Exercise requirements: How many lines in the records below include "proofs"? Answer with the number only.

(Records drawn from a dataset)
Definition accept_anchor_merge (parts : AnchorInstanceParts) (claim : bytes) (hdr : header) (mh_heads : list bytes)
  (mh_note : option string) (now : Z) : acc AcceptanceOutcome :=
  check_suites hdr (gid parts) ;;
  lift (ensure_merge_join_keys_absent hdr) ;;
  lift (afreeze_if (contains_key hdr HDR_KBROAD_REPLAY) FREEZE_HASH_CBOR) ;;
  adopt_fs_policy_version hdr ;;
  adopt_fs_base_ts hdr ;;
  check_window_periods ;;
  m ← lift (merge_fields hdr);
  merge_verify_chain (gid parts) m ;;
  lift (check_purge_fields hdr) ;;
  root ← lift (check_roots hdr parts);
  modify (update_telemetry (gid parts) (parent_root parts) record_attempt) ;;
  rho_commit ← lift (header_bytes32_or_freeze hdr HDR_RHO_COMMIT FREEZE_RHO_PARITY);
  seed ← lift (check_seed_ctx hdr);
  bundle ← lift (header_bytes32_or_freeze hdr HDR_SEED_BUNDLE_COMMIT FREEZE_SEEDCTX_MISMATCH);
  wid_new ← lift (acc_hash (compute_window_id (gid parts) root seed.2));
  located ← query (fun c => locate_heads (mh_window c) hdr mh_heads rho_commit);
  let '(wid_old, pivot_weid, pivot_record) := located in
  lift (check_bundle seed.1 rho_commit root bundle parts) ;;
  weid ← lift (check_epoch_id parts root seed.2 claim);
  seed_commit ← lift (acc_hash (compute_seed_commit seed.1 (gid parts) (cat parts) weid));
  let b := {| b_ctx := seed.1; b_seed_ctx_hash := seed.2; b_bundle := bundle; b_weid := weid; b_seed_commit := seed_commit;
              b_wid := wid_new |} in
  xk ← lift (acc_hash (xk_hash (instance_of parts b None)));
  seq ← take_accept_seq;
  lift (ensure_bootstrap_absent hdr) ;;
  proofs ← query (fun c => ensure_proofs (suites c) hdr);
  lift (afreeze_if (bool_decide (pa_vrf_pi proofs = []) || (MAX_VRF_PROOF_BYTES <? len (pa_vrf_pi proofs))) FREEZE_VRF_INVALID) ;;
  merge_against_pivot hdr parts root m b rho_commit xk seq now proofs mh_heads mh_note wid_old pivot_weid pivot_record.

Solution: 3